**Task brief:**
Copy out exactly the lines below that run from the one holding "rewrite (proj1 (number_field" to the one holding "(** The characters of a line. *)", keeping both of those lines and no others.

[[ Material provided open ]]

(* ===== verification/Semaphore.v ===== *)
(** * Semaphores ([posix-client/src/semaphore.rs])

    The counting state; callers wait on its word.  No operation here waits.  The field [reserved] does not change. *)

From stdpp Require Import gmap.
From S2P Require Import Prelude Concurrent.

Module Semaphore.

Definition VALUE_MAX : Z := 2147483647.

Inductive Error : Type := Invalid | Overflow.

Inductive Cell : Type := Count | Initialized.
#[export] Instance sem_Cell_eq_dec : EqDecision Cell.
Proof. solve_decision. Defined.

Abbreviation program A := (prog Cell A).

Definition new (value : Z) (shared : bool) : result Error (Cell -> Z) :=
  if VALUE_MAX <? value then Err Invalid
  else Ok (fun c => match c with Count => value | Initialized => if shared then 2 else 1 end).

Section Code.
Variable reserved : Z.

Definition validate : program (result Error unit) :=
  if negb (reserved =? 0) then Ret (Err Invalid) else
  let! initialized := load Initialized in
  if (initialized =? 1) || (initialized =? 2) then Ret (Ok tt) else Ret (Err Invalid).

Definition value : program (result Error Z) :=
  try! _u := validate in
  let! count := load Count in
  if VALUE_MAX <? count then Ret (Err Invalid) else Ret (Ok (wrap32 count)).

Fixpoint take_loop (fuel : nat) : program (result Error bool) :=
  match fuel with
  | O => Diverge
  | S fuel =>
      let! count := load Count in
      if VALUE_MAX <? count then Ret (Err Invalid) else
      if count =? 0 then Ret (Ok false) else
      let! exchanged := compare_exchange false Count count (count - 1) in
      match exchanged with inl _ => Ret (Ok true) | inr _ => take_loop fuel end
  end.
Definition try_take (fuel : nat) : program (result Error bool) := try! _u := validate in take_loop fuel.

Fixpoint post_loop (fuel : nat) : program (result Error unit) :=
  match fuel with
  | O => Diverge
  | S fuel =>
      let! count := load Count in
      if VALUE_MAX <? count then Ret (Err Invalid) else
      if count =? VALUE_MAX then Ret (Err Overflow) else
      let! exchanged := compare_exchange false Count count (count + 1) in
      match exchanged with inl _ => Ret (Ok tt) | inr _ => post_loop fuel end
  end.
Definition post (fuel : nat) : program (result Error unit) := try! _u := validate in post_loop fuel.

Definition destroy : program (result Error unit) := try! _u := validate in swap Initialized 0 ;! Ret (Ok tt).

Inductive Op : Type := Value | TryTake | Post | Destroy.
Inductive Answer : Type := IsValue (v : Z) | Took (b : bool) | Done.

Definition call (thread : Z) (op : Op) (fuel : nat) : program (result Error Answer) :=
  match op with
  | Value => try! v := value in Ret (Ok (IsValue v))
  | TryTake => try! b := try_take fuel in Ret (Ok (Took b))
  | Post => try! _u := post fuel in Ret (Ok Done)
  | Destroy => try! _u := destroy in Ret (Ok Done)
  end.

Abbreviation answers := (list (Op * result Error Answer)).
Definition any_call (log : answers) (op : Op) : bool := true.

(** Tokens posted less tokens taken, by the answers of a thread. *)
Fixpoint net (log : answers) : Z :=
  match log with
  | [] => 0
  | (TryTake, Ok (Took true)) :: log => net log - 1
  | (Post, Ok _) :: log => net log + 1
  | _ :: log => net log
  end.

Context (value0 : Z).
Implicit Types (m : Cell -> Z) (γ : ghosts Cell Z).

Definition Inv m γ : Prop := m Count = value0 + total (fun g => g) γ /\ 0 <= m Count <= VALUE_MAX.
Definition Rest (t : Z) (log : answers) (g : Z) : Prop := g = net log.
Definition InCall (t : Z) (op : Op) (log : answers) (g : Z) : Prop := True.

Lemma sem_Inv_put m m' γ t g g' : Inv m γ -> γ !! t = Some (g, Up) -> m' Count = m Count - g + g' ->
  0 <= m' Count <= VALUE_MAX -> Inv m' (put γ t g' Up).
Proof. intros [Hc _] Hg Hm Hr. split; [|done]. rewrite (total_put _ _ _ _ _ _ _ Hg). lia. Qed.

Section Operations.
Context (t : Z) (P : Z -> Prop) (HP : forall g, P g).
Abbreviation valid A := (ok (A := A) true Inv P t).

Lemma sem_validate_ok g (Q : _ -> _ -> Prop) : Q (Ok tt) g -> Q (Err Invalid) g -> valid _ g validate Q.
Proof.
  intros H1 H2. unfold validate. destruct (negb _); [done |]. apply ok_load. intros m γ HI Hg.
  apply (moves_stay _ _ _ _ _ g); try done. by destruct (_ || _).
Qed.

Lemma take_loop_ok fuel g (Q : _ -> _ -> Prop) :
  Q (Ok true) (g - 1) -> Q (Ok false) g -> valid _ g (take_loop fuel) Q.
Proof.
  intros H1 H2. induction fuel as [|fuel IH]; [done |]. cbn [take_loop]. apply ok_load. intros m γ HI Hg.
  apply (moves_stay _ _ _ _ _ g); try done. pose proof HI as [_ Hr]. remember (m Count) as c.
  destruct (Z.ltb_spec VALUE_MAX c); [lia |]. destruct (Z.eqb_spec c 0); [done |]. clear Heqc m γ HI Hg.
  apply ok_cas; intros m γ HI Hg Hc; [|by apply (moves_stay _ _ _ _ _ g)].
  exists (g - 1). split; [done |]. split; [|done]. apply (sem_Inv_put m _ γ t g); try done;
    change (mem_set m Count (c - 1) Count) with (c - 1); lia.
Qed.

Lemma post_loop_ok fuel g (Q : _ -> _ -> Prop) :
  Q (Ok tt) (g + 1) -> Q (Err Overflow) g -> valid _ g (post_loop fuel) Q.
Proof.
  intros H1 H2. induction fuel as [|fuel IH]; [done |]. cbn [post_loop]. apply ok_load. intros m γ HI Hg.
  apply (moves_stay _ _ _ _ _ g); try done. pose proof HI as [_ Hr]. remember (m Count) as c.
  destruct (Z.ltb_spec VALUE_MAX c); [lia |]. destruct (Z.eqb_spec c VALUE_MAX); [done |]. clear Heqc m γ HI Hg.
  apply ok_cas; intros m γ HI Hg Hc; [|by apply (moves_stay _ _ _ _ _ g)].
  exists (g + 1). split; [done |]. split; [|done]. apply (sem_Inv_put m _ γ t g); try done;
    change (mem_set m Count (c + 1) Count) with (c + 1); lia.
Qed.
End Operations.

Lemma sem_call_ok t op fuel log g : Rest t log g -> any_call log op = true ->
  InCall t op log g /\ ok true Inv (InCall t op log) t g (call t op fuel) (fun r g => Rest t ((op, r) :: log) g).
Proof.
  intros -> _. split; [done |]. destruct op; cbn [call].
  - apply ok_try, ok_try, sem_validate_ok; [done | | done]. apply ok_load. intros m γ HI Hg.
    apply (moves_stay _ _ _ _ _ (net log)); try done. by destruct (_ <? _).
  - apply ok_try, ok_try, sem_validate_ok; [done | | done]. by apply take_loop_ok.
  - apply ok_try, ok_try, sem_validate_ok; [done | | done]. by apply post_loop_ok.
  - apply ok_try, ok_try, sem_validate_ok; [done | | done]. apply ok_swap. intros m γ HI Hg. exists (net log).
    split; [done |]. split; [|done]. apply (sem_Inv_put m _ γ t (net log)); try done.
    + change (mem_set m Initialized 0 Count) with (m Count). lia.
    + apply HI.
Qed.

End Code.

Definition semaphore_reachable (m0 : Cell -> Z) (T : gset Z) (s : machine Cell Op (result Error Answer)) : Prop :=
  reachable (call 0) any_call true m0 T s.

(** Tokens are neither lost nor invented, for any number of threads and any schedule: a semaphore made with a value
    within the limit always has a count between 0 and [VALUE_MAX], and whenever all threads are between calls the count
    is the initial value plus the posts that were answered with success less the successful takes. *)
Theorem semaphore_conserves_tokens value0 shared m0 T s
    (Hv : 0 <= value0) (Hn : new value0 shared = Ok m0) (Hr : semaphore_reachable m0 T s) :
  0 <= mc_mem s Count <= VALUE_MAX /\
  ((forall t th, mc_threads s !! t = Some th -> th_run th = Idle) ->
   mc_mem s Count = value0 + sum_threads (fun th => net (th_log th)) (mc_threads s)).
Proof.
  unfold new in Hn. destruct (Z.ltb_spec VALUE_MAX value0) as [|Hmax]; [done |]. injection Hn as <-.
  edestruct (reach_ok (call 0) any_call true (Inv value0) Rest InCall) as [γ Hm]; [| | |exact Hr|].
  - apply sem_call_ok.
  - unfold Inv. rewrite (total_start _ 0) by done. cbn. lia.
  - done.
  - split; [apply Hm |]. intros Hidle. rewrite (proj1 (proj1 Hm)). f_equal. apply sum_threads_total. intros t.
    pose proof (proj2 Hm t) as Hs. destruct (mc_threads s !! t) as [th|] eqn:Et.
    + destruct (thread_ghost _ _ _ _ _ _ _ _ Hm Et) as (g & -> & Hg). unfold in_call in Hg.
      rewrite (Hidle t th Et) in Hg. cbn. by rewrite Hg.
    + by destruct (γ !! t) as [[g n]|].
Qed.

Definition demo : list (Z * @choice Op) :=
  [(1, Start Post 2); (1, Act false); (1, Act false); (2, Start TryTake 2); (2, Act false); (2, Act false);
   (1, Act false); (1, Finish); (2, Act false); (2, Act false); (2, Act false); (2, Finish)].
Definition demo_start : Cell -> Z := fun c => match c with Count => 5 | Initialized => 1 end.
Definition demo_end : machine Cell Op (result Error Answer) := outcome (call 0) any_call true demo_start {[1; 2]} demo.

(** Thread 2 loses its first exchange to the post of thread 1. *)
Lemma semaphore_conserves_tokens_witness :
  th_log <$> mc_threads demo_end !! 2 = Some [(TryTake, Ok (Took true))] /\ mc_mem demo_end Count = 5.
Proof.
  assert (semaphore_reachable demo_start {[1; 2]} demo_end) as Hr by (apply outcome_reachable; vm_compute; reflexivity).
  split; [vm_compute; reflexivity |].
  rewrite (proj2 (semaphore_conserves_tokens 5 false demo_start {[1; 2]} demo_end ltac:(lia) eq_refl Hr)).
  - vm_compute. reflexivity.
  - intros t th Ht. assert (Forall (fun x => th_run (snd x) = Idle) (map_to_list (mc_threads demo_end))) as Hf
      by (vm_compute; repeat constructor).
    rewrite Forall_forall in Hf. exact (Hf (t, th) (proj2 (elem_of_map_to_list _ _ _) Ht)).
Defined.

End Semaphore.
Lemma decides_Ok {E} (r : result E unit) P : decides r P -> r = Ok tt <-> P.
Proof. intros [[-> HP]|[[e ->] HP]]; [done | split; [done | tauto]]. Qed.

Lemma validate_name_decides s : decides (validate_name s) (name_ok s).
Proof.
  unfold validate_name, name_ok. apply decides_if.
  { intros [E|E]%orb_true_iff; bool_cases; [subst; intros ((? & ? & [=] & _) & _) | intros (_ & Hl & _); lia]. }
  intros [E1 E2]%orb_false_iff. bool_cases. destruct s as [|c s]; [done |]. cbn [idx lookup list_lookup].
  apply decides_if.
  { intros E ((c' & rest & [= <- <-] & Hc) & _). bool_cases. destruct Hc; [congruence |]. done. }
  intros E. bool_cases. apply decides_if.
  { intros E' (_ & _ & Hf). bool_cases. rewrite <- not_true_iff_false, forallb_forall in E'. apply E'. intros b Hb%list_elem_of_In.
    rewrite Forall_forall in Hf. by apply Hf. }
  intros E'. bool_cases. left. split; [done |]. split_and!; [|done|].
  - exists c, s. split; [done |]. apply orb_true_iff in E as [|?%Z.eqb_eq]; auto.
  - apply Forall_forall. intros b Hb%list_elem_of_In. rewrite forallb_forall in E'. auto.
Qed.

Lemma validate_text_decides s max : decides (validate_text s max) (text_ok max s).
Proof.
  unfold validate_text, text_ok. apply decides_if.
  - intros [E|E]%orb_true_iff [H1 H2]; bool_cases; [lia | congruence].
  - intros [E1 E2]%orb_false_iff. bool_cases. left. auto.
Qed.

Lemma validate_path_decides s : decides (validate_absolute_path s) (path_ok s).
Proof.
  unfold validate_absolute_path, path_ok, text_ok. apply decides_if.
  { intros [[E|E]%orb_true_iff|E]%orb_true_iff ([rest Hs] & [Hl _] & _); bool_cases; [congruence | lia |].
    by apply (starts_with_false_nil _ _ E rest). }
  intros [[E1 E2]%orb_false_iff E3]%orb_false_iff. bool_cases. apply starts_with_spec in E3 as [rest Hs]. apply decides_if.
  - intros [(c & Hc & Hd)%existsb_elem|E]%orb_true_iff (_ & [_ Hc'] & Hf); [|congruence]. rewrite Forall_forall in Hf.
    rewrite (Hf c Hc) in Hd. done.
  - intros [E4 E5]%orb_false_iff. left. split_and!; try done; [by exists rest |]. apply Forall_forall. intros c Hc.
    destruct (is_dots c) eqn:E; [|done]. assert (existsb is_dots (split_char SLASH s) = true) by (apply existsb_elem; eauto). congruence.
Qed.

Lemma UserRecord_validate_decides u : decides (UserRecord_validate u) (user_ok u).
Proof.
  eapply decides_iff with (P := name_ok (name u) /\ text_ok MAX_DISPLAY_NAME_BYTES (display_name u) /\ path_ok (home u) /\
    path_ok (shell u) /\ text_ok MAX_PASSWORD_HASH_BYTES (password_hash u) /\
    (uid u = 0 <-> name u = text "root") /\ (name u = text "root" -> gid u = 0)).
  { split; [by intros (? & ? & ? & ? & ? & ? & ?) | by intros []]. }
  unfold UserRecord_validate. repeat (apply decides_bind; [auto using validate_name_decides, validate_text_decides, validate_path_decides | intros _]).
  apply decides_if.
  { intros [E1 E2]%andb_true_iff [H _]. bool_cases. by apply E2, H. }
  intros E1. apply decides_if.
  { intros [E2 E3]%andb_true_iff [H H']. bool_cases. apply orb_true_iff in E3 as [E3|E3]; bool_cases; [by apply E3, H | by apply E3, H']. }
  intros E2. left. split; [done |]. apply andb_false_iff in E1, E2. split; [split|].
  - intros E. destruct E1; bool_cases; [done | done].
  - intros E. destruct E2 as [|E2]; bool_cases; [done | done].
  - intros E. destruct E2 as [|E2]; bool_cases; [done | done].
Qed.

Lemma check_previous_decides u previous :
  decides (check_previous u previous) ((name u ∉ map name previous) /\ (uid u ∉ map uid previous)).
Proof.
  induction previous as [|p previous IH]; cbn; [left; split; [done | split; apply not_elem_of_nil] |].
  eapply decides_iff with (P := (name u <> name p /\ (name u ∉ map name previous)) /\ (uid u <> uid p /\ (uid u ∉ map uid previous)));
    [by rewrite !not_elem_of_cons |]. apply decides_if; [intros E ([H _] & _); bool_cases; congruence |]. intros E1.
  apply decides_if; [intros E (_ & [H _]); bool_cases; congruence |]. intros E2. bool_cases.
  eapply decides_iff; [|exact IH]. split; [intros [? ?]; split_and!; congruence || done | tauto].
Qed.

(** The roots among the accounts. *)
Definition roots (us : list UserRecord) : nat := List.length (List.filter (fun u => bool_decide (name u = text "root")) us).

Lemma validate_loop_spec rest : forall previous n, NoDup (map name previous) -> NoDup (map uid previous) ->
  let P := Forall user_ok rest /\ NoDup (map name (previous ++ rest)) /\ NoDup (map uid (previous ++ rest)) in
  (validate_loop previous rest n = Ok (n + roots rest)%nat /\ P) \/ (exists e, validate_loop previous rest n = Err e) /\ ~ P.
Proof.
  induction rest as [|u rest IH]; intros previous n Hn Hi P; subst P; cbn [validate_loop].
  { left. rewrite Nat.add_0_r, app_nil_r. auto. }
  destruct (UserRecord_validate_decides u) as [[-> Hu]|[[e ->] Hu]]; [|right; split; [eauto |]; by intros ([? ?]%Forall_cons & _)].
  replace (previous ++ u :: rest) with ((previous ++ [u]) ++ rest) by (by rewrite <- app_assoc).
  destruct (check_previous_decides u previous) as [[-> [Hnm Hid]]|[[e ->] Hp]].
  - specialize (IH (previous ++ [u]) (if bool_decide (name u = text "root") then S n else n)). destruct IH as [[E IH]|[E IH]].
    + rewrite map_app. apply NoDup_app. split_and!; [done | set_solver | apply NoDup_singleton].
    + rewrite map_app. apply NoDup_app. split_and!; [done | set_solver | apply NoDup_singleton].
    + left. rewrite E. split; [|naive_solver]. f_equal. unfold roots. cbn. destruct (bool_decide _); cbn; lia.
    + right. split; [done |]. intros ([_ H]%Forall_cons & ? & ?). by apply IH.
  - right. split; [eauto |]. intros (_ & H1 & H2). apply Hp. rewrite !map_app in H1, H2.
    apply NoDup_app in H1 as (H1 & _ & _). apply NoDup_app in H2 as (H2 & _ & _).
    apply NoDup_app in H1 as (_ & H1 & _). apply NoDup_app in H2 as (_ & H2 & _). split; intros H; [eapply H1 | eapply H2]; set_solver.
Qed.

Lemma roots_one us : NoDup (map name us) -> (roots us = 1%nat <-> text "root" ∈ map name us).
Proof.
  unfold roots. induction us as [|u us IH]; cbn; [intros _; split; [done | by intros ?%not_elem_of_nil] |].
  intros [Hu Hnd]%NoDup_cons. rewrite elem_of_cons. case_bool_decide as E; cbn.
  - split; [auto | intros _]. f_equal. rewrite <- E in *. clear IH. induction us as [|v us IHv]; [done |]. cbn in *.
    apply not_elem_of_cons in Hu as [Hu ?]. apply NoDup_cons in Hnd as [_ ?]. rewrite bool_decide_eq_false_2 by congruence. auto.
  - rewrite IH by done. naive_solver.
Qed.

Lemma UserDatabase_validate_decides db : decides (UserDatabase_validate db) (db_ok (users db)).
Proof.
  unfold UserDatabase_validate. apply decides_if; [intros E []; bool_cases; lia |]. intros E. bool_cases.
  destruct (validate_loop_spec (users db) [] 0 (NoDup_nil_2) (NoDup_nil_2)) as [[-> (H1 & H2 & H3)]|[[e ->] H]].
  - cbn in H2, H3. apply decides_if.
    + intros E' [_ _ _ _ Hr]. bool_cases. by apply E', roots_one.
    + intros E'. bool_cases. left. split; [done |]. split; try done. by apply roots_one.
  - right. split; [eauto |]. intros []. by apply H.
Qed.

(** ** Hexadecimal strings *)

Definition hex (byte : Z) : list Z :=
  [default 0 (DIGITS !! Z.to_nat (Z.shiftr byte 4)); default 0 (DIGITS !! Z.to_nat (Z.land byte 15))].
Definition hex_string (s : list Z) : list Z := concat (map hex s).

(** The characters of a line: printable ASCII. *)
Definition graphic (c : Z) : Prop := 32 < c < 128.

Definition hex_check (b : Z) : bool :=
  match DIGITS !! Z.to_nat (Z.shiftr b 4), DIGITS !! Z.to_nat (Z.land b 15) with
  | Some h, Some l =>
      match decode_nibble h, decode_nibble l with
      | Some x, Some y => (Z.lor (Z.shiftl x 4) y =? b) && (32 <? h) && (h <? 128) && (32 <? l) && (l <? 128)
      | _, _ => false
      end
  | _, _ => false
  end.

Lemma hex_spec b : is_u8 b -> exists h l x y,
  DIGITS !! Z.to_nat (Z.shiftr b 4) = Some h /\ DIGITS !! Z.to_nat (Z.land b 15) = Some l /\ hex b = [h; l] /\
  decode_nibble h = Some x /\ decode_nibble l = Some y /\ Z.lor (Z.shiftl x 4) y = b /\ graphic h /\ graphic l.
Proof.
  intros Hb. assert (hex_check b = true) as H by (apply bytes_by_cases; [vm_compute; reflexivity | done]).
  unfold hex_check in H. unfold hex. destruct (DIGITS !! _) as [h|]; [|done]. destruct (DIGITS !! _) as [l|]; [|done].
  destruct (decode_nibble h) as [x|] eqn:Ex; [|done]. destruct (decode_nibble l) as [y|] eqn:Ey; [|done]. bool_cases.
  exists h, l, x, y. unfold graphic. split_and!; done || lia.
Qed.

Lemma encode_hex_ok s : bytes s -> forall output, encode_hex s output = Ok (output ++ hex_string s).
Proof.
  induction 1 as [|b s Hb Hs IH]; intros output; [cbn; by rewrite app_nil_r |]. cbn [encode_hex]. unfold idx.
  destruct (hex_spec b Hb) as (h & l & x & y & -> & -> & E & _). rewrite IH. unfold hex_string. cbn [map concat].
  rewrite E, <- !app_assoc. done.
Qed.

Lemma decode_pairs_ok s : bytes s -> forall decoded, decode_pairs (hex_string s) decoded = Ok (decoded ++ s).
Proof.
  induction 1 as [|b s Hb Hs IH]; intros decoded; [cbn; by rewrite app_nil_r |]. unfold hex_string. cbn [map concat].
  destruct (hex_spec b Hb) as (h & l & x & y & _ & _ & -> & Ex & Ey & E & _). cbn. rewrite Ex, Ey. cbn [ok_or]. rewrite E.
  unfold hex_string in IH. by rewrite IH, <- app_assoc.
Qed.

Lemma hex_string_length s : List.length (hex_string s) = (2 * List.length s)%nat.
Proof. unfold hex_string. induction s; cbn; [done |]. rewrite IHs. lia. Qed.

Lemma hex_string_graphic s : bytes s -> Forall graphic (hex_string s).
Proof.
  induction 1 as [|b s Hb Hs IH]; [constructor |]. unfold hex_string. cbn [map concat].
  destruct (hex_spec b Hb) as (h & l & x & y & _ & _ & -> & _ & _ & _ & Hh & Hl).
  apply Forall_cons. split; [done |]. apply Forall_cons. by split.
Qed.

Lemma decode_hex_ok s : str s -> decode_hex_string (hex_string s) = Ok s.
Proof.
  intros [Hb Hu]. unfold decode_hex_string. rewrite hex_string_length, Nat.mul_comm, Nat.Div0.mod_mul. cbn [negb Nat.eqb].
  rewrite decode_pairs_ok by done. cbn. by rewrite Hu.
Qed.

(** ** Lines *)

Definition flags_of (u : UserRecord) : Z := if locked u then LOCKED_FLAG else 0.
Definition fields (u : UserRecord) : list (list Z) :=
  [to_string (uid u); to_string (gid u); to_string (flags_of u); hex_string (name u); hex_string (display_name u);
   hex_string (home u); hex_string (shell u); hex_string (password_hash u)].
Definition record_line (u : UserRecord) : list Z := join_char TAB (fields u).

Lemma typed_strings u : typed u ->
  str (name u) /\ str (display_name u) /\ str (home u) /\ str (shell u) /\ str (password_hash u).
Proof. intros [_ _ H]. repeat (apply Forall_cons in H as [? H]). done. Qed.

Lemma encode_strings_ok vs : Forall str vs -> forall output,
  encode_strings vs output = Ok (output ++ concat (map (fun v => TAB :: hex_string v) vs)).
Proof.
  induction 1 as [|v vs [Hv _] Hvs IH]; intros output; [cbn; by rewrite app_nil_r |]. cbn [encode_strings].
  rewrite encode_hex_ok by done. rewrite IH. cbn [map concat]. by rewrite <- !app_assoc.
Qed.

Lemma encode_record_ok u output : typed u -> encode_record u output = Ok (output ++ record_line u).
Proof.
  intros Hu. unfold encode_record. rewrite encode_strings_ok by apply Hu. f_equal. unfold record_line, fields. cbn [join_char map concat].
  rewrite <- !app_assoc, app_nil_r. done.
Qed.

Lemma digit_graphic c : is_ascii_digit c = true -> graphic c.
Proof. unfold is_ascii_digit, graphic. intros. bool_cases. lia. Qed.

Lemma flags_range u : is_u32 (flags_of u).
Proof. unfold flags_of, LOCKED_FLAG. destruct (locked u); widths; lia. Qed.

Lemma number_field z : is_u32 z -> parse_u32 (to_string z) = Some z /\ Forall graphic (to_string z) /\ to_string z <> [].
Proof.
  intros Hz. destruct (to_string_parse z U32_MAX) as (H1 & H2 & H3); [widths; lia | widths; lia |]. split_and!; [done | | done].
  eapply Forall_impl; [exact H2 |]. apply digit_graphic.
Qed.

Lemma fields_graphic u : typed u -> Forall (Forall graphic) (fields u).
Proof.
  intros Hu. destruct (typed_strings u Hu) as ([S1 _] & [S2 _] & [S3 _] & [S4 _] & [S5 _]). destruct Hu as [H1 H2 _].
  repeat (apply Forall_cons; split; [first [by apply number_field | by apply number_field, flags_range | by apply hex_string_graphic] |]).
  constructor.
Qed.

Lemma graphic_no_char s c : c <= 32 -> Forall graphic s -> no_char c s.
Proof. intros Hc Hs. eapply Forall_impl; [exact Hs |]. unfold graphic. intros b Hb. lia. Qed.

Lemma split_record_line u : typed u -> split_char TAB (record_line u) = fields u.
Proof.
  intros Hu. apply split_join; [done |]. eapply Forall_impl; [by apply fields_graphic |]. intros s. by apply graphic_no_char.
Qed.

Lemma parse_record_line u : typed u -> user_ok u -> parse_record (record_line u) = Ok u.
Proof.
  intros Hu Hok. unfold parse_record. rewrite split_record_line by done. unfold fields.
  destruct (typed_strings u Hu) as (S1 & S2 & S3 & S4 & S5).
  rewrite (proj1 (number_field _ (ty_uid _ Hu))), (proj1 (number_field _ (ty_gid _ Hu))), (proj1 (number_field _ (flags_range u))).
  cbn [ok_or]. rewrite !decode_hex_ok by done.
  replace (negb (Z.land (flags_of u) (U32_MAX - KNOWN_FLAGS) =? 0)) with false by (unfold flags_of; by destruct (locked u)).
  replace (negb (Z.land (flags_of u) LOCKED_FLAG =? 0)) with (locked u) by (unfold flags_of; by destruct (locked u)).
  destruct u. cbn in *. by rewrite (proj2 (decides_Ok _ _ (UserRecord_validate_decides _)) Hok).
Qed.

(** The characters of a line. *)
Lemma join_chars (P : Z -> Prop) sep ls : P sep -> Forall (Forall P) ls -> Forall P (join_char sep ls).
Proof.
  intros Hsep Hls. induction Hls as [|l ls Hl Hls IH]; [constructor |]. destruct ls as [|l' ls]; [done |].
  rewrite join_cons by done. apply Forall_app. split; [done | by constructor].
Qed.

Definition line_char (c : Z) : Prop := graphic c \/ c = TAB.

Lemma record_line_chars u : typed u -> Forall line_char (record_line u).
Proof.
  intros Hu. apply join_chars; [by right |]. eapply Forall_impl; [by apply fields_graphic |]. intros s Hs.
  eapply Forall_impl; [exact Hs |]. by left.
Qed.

[[ Material provided closed ]]

**Output below:**
  rewrite (proj1 (number_field _ (ty_uid _ Hu))), (proj1 (number_field _ (ty_gid _ Hu))), (proj1 (number_field _ (flags_range u))).
  cbn [ok_or]. rewrite !decode_hex_ok by done.
  replace (negb (Z.land (flags_of u) (U32_MAX - KNOWN_FLAGS) =? 0)) with false by (unfold flags_of; by destruct (locked u)).
  replace (negb (Z.land (flags_of u) LOCKED_FLAG =? 0)) with (locked u) by (unfold flags_of; by destruct (locked u)).
  destruct u. cbn in *. by rewrite (proj2 (decides_Ok _ _ (UserRecord_validate_decides _)) Hok).
Qed.

(** The characters of a line. *)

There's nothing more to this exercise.